Collected data entries
Lemma spec_first_officer_id_snoc ids i :
  ids ≠ [] →
  spec_first_officer_id (ids ++ [i])
  = if truthy i && negb (truthy (spec_first_officer_id ids))
    then i else spec_first_officer_id ids.
Proof.
  intros Hne. unfold spec_first_officer_id. rewrite filter_app.
  destruct (filter (λ i, truthy i = true) ids) as [|id l] eqn:Hf.
  - destruct ids as [|h ids]; [done|].
    assert (truthy h = false) as Hh.
    { destruct (truthy h) eqn:Ht; [|done].
      rewrite filter_cons_True in Hf by done. done. }
    cbn [app]. rewrite Hh, andb_true_r, filter_cons.
    by destruct (truthy i) eqn:Hi; case_decide.
  - assert (truthy id = true) as Hid.
    { assert (id ∈ filter (λ i, truthy i = true) ids) as Hin by (rewrite Hf; left).
      by apply list_elem_of_filter in Hin as [? _]. }
    cbn [app]. by rewrite Hid, andb_false_r.
Qed.

Lemma update_entry_keys k f people : (update_entry k f people).*1 = people.*1.
Proof.
  induction people as [|[k' e] people IH]; [done|].
  cbn [update_entry]. case_decide; [done|]. cbn. by rewrite IH.
Qed.

Lemma update_entry_elem k f people k' p' :
  NoDup people.*1 →
  (k', p') ∈ update_entry k f people →
  (k' = k ∧ ∃ p0, (k, p0) ∈ people ∧ p' = f p0) ∨ (k' ≠ k ∧ (k', p') ∈ people).
Proof.
  induction people as [|[k0 e] people IH]; cbn [update_entry].
  { by intros _ ?%elem_of_nil. }
  rewrite fmap_cons. intros [Hk0 Hnd]%NoDup_cons. case_decide as Hk; subst.
  - intros [[= -> ->] | Hin]%elem_of_cons.
    + left. split; [done|]. exists e. split; [left | done].
    + right. split; [|by right].
      intros ->. apply Hk0. apply list_elem_of_fmap. by exists (k, p').
  - intros [[= -> ->] | Hin]%elem_of_cons.
    + right. split; [done | left].
    + destruct (IH Hnd Hin) as [(-> & p0 & Hp0 & ->) | [Hne Hp]].
      * left. split; [done|]. exists p0. split; [by right | done].
      * right. split; [done | by right].
Qed.
(** * JSON Lines COPY format (jsonlines.c): a shallow embedding

    The read path (line reader over a refilled input buffer, optional
    gzip inflate underneath, per-row jsonb decode) and the write path
    (row_to_json line, optional gzip deflate) of [jsonlines.c], with the
    PostgreSQL and zlib entry points the file calls taken as parameters
    of the development. *)

From Stdlib Require Import ZArith Lia Strings.Byte Strings.String.
From stdpp Require Import base list.

Local Open Scope Z_scope.

(** ** Bytes and C strings *)

#[global] Instance byte_eq_dec : EqDecision byte := Byte.byte_eq_dec.

Definition NUL : byte := x00.
Definition NL : byte := x0a.
Definition DOT : byte := x2e.
Definition DQ : byte := x22.

(** Byte content of a literal. *)
Definition bs (s : string) : list byte := list_byte_of_string s.

(** A [char *] that points at a NUL-terminated string is modelled by the
    bytes before the terminator; [c_string] says a list is such a content. *)
Definition c_string (s : list byte) : Prop := Forall (fun b => b <> NUL) s.

(** What a C-string routine sees of a length-delimited buffer handed to it
    as [char *]: the bytes up to the first NUL ([strlen] of them). *)
Fixpoint c_str (mem : list byte) : list byte :=
  match mem with
  | [] => []
  | b :: mem' => if decide (b = NUL) then [] else b :: c_str mem'
  end.

(** [strchr(s, c)] for [c <> 0], over the memory starting at [s]: the offset
    of the first [c] that comes before the first NUL, [None] for NULL. *)
Fixpoint strchr (mem : list byte) (c : byte) : option nat :=
  match mem with
  | [] => None
  | b :: mem' =>
      if decide (b = c) then Some O
      else if decide (b = NUL) then None
      else S <$> strchr mem' c
  end.

(** [strrchr(s, c)] for [c <> 0] on a C-string content: the suffix that
    starts at the last [c], [None] for NULL. *)
Fixpoint strrchr (s : list byte) (c : byte) : option (list byte) :=
  match s with
  | [] => None
  | b :: s' =>
      match strrchr s' c with
      | Some r => Some r
      | None => if decide (b = c) then Some s else None
      end
  end.

Definition byte_val (b : byte) : Z := Z.of_N (Byte.to_N b).

(** [strcmp] on C-string contents (the end of a list is the terminator). *)
Fixpoint strcmp (a b : list byte) : Z :=
  match a, b with
  | [], [] => 0
  | [], y :: _ => 0 - byte_val y
  | x :: _, [] => byte_val x
  | x :: a', y :: b' =>
      if decide (x = y) then strcmp a' b' else byte_val x - byte_val y
  end.

(** ** Outcomes

    [ereport(ERROR)] and [elog(ERROR)] abort the whole COPY; a NULL
    dereference is undefined behaviour. *)

Inductive pg_error : Type :=
| ErrGzipNotSupported
| ErrCompressionInit
| ErrCompress
| ErrDecompress
| ErrInvalidJsonb
| ErrConvert (text attname : list byte)
| ErrUnrecognizedJsonbType
| ErrInvalidCompressionSpec.

Inductive outcome (A : Type) : Type :=
| Ok (a : A)
| Raise (e : pg_error)
| Undefined.
Arguments Ok {A} a.
Arguments Raise {A} e.
Arguments Undefined {A}.

#[global] Instance outcome_ret : MRet outcome := fun A a => Ok a.
#[global] Instance outcome_bind : MBind outcome := fun A B f m =>
  match m with
  | Ok a => f a
  | Raise e => Raise e
  | Undefined => Undefined
  end.

Definition is_Ok {A} (o : outcome A) : Prop := exists a, o = Ok a.

(** ** Constants of the source *)

Definition GZIP_CHUNK_SIZE : Z := 256 * 1024.
Definition RAW_BUF_SIZE : Z := 65536.
Definition INPUT_BUF_SIZE : Z := 65536.

Inductive pg_compress_algorithm : Type :=
| PG_COMPRESSION_NONE
| PG_COMPRESSION_GZIP
| PG_COMPRESSION_LZ4
| PG_COMPRESSION_ZSTD.

#[global] Instance pg_compress_algorithm_eq_dec : EqDecision pg_compress_algorithm.
Proof. solve_decision. Defined.

(** zlib constants. *)
Definition Z_OK : Z := 0.
Definition Z_STREAM_END : Z := 1.
Definition Z_STREAM_ERROR : Z := -2.
Definition Z_NO_FLUSH : Z := 0.
Definition Z_FINISH : Z := 4.

(** ** The host: PostgreSQL and zlib as seen from jsonlines.c *)

Class HostTypes : Type := {
  Datum : Type;
  Numeric : Type;
  JsonbContainer : Type;
  Jsonb : Type;
  z_state : Type;
  Oid : Type
}.

(** [JsonbValue] with the variants [GetJsonbValueAsCString] switches on. *)
Inductive JsonbValue `{HostTypes} : Type :=
| jbvNull
| jbvString (val : list byte)
| jbvNumeric (numeric : Numeric)
| jbvBool (boolean : bool)
| jbvArray
| jbvObject
| jbvBinary (data : JsonbContainer)
| jbvDatetime.

(** What one call of [inflate] or [deflate] leaves in the [z_stream]:
    the return code, the internal state, [avail_in] after the call, and
    the bytes written at [next_out] ([avail_out] drops by their number). *)
Record z_result `{HostTypes} : Type := {
  z_ret : Z;
  z_next : z_state;
  z_avail_in : Z;
  z_out : list byte
}.

Class Host `{HostTypes} : Type := {
  (** [jsonb_in] through [DirectInputFunctionCallSafe]: [None] on failure. *)
  jsonb_in : list byte -> option Jsonb;
  getKeyJsonValueFromContainer : Jsonb -> list byte -> option JsonbValue;
  numeric_out : Numeric -> list byte;
  JsonbToCString : JsonbContainer -> list byte;
  (** the input function of a column type, set up by
      [JsonLinesCopyFromInFunc] from [atttypid]: text, typmod *)
  InputFunctionCall : Oid -> list byte -> Z -> option Datum;
  (** [row_to_json] then [text_to_cstring] *)
  row_to_json : list Datum -> list bool -> list byte;
  (** [inflateInit2(strm, windowBits)]: the state when it returns Z_OK *)
  inflateInit2 : Z -> option z_state;
  (** [inflate(strm, flush)]: state, bytes at next_in, avail_out, flush *)
  inflate : z_state -> list byte -> Z -> Z -> z_result;
  (** [deflateInit2(strm, level, ...)] *)
  deflateInit2 : Z -> option z_state;
  deflate : z_state -> list byte -> Z -> Z -> z_result;
  (** [parse_compress_specification] then
      [validate_compress_specification]: the level, or an error detail *)
  compress_specification :
    pg_compress_algorithm -> option (list byte) -> option Z
}.

(** zlib never reads more than [avail_in] nor writes more than [avail_out]. *)
Definition z_contract `{HostTypes}
    (f : z_state -> list byte -> Z -> Z -> z_result) : Prop :=
  forall s input avail_out flush,
    0 <= avail_out ->
    0 <= z_avail_in (f s input avail_out flush) <= Z.of_nat (length input) /\
    Z.of_nat (length (z_out (f s input avail_out flush))) <= avail_out.

(** [CopyFromGetData(cstate, buf, 1, maxread)]: the source is the sequence
    of chunks it still delivers; a read returns the next one, cut at
    [maxread], and 0 bytes once the source is exhausted. *)
Definition CopyFromGetData (source : list (list byte)) (maxread : Z)
    : list byte * list (list byte) :=
  match source with
  | [] => ([], [])
  | chunk :: rest =>
      if decide (Z.of_nat (length chunk) <= maxread) then (chunk, rest)
      else (take (Z.to_nat maxread) chunk, drop (Z.to_nat maxread) chunk :: rest)
  end.

(** ** Read path: state *)

Section ReadPath.
Context {host_types : HostTypes} {host : Host}.

(** A column of the tuple descriptor ([Form_pg_attribute]). *)
Record FormData_pg_attribute : Type := {
  attname : list byte;
  atttypid : Oid;
  atttypmod : Z
}.

(** The fields of [CopyFromStateData] that jsonlines.c touches.  [filename]
    is NULL ([None]) when the source is not a file. *)
Record CopyFromStateData : Type := {
  filename : option (list byte);
  source : list (list byte);
  bytes_processed : Z;
  cur_lineno : Z;
  attnumlist : list Z;
  tupdesc : list FormData_pg_attribute
}.

(** [CopyFromStateJsonLines].  [input_buf] holds the bytes 0..len of the C
    array: what the last refill stored and the NUL written behind it; the
    bytes after that sentinel are never read while index <= len. *)
Record CopyFromStateJsonLines : Type := {
  base : CopyFromStateData;
  compression : pg_compress_algorithm;
  strm : z_state;
  raw_buf : list byte;
  raw_buf_index : Z;
  raw_buf_len : Z;
  line_buf : list byte;
  input_buf : list byte;
  input_buf_index : Z;
  input_buf_len : Z;
  input_reached_eof : bool;
  input_reached_error : bool
}.

Definition set_base (f : CopyFromStateData -> CopyFromStateData)
    (c : CopyFromStateJsonLines) : CopyFromStateJsonLines :=
  {| base := f (base c); compression := compression c; strm := strm c;
     raw_buf := raw_buf c; raw_buf_index := raw_buf_index c;
     raw_buf_len := raw_buf_len c; line_buf := line_buf c;
     input_buf := input_buf c; input_buf_index := input_buf_index c;
     input_buf_len := input_buf_len c;
     input_reached_eof := input_reached_eof c;
     input_reached_error := input_reached_error c |}.

(** The effect of one [CopyFromGetData] on the base state, with the
    [bytes_processed += n] that follows it at both call sites. *)
Definition consume_source (rest : list (list byte)) (n : Z)
    (b : CopyFromStateData) : CopyFromStateData :=
  {| filename := filename b; source := rest;
     bytes_processed := bytes_processed b + n; cur_lineno := cur_lineno b;
     attnumlist := attnumlist b; tupdesc := tupdesc b |}.

Definition set_compression (v : pg_compress_algorithm)
    (c : CopyFromStateJsonLines) : CopyFromStateJsonLines :=
  {| base := base c; compression := v; strm := strm c;
     raw_buf := raw_buf c; raw_buf_index := raw_buf_index c;
     raw_buf_len := raw_buf_len c; line_buf := line_buf c;
     input_buf := input_buf c; input_buf_index := input_buf_index c;
     input_buf_len := input_buf_len c;
     input_reached_eof := input_reached_eof c;
     input_reached_error := input_reached_error c |}.

Definition set_strm (v : z_state)
    (c : CopyFromStateJsonLines) : CopyFromStateJsonLines :=
  {| base := base c; compression := compression c; strm := v;
     raw_buf := raw_buf c; raw_buf_index := raw_buf_index c;
     raw_buf_len := raw_buf_len c; line_buf := line_buf c;
     input_buf := input_buf c; input_buf_index := input_buf_index c;
     input_buf_len := input_buf_len c;
     input_reached_eof := input_reached_eof c;
     input_reached_error := input_reached_error c |}.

YOUR TASK: Copy out each line in the preceding records that contains "global".

REPLY:
#[global] Instance byte_eq_dec : EqDecision byte := Byte.byte_eq_dec.
#[global] Instance outcome_ret : MRet outcome := fun A a => Ok a.
#[global] Instance outcome_bind : MBind outcome := fun A B f m =>
#[global] Instance pg_compress_algorithm_eq_dec : EqDecision pg_compress_algorithm.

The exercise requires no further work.